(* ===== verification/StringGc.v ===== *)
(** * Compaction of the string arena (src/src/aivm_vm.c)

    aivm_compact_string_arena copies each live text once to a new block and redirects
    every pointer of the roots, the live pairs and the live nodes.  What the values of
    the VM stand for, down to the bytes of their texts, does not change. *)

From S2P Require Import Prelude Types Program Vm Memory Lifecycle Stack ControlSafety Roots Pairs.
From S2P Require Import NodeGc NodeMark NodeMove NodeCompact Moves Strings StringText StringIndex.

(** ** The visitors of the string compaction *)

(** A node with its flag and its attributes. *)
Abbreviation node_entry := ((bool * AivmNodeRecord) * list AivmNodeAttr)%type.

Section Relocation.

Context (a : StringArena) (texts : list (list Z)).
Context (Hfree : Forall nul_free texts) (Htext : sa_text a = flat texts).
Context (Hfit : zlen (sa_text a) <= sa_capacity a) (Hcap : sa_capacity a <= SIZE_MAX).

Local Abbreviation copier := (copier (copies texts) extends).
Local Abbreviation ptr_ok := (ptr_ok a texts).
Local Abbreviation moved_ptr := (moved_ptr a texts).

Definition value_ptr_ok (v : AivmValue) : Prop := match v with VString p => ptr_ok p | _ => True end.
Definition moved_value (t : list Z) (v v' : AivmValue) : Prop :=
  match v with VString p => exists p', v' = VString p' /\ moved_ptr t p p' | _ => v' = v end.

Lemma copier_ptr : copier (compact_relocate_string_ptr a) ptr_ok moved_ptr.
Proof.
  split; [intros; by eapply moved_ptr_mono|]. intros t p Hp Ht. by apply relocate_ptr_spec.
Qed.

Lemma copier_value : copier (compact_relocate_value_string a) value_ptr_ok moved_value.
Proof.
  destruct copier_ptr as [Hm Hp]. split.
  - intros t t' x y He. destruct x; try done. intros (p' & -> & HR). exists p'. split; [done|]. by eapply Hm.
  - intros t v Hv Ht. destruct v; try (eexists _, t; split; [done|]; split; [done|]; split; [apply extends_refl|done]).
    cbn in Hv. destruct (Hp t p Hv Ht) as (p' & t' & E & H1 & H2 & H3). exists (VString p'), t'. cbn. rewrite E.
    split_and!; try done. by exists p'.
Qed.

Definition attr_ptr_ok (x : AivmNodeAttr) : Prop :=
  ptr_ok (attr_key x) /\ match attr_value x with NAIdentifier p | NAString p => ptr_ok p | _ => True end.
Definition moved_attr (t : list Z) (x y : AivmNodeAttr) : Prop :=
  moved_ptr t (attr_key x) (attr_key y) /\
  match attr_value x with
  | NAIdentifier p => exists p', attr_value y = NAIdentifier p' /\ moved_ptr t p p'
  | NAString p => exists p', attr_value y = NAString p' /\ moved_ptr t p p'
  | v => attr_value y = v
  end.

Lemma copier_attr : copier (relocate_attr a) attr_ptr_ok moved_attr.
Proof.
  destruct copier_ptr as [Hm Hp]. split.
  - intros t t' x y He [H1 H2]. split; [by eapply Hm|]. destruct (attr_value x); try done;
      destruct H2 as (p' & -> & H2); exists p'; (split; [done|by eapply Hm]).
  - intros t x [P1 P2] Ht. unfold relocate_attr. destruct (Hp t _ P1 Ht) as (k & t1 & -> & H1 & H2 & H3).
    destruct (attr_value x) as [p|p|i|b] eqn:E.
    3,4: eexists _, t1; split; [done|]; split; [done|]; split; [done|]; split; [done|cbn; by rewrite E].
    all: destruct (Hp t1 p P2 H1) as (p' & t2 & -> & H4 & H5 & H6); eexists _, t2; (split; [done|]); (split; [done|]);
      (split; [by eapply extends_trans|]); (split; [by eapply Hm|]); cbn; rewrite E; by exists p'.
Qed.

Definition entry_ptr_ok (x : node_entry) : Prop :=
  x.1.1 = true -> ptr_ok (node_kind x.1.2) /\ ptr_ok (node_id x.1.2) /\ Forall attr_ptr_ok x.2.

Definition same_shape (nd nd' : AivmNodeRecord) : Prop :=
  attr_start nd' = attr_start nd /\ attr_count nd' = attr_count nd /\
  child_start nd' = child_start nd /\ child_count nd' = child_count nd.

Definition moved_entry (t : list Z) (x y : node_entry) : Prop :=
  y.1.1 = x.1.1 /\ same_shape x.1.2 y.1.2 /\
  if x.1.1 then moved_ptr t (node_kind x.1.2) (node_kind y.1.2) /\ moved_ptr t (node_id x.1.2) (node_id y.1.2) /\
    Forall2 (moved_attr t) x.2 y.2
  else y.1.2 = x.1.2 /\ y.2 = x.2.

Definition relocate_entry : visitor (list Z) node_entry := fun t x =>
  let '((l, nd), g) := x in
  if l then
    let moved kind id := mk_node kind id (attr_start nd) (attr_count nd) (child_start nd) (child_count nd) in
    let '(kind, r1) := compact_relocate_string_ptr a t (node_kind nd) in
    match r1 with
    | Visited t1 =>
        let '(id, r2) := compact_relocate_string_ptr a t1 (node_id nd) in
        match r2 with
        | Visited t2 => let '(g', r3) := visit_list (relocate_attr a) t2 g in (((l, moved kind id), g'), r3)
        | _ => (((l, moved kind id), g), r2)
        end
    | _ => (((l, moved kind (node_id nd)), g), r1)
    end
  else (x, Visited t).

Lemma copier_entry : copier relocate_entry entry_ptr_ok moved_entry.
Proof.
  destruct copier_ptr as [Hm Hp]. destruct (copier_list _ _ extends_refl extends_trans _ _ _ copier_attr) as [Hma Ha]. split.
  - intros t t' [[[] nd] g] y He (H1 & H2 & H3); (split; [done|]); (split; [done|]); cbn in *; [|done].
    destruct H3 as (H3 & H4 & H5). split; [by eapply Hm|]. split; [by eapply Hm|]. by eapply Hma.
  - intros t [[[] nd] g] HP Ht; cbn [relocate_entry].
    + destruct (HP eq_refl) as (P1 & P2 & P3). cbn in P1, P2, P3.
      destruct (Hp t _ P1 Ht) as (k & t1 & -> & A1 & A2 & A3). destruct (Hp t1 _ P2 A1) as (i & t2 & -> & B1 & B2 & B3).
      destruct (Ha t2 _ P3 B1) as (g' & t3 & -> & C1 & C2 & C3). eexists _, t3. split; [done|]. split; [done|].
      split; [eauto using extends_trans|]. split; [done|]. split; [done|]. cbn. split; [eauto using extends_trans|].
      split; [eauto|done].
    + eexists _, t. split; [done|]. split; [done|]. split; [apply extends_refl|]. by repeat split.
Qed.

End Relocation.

[Required action] Starting with the first line of the entries, transcribe every line up to and including the one with "cbn in Hv. destruct".

[Exercise result]
(* ===== verification/StringGc.v ===== *)
(** * Compaction of the string arena (src/src/aivm_vm.c)

    aivm_compact_string_arena copies each live text once to a new block and redirects
    every pointer of the roots, the live pairs and the live nodes.  What the values of
    the VM stand for, down to the bytes of their texts, does not change. *)

From S2P Require Import Prelude Types Program Vm Memory Lifecycle Stack ControlSafety Roots Pairs.
From S2P Require Import NodeGc NodeMark NodeMove NodeCompact Moves Strings StringText StringIndex.

(** ** The visitors of the string compaction *)

(** A node with its flag and its attributes. *)
Abbreviation node_entry := ((bool * AivmNodeRecord) * list AivmNodeAttr)%type.

Section Relocation.

Context (a : StringArena) (texts : list (list Z)).
Context (Hfree : Forall nul_free texts) (Htext : sa_text a = flat texts).
Context (Hfit : zlen (sa_text a) <= sa_capacity a) (Hcap : sa_capacity a <= SIZE_MAX).

Local Abbreviation copier := (copier (copies texts) extends).
Local Abbreviation ptr_ok := (ptr_ok a texts).
Local Abbreviation moved_ptr := (moved_ptr a texts).

Definition value_ptr_ok (v : AivmValue) : Prop := match v with VString p => ptr_ok p | _ => True end.
Definition moved_value (t : list Z) (v v' : AivmValue) : Prop :=
  match v with VString p => exists p', v' = VString p' /\ moved_ptr t p p' | _ => v' = v end.

Lemma copier_ptr : copier (compact_relocate_string_ptr a) ptr_ok moved_ptr.
Proof.
  split; [intros; by eapply moved_ptr_mono|]. intros t p Hp Ht. by apply relocate_ptr_spec.
Qed.

Lemma copier_value : copier (compact_relocate_value_string a) value_ptr_ok moved_value.
Proof.
  destruct copier_ptr as [Hm Hp]. split.
  - intros t t' x y He. destruct x; try done. intros (p' & -> & HR). exists p'. split; [done|]. by eapply Hm.
  - intros t v Hv Ht. destruct v; try (eexists _, t; split; [done|]; split; [done|]; split; [apply extends_refl|done]).
    cbn in Hv. destruct (Hp t p Hv Ht) as (p' & t' & E & H1 & H2 & H3). exists (VString p'), t'. cbn. rewrite E.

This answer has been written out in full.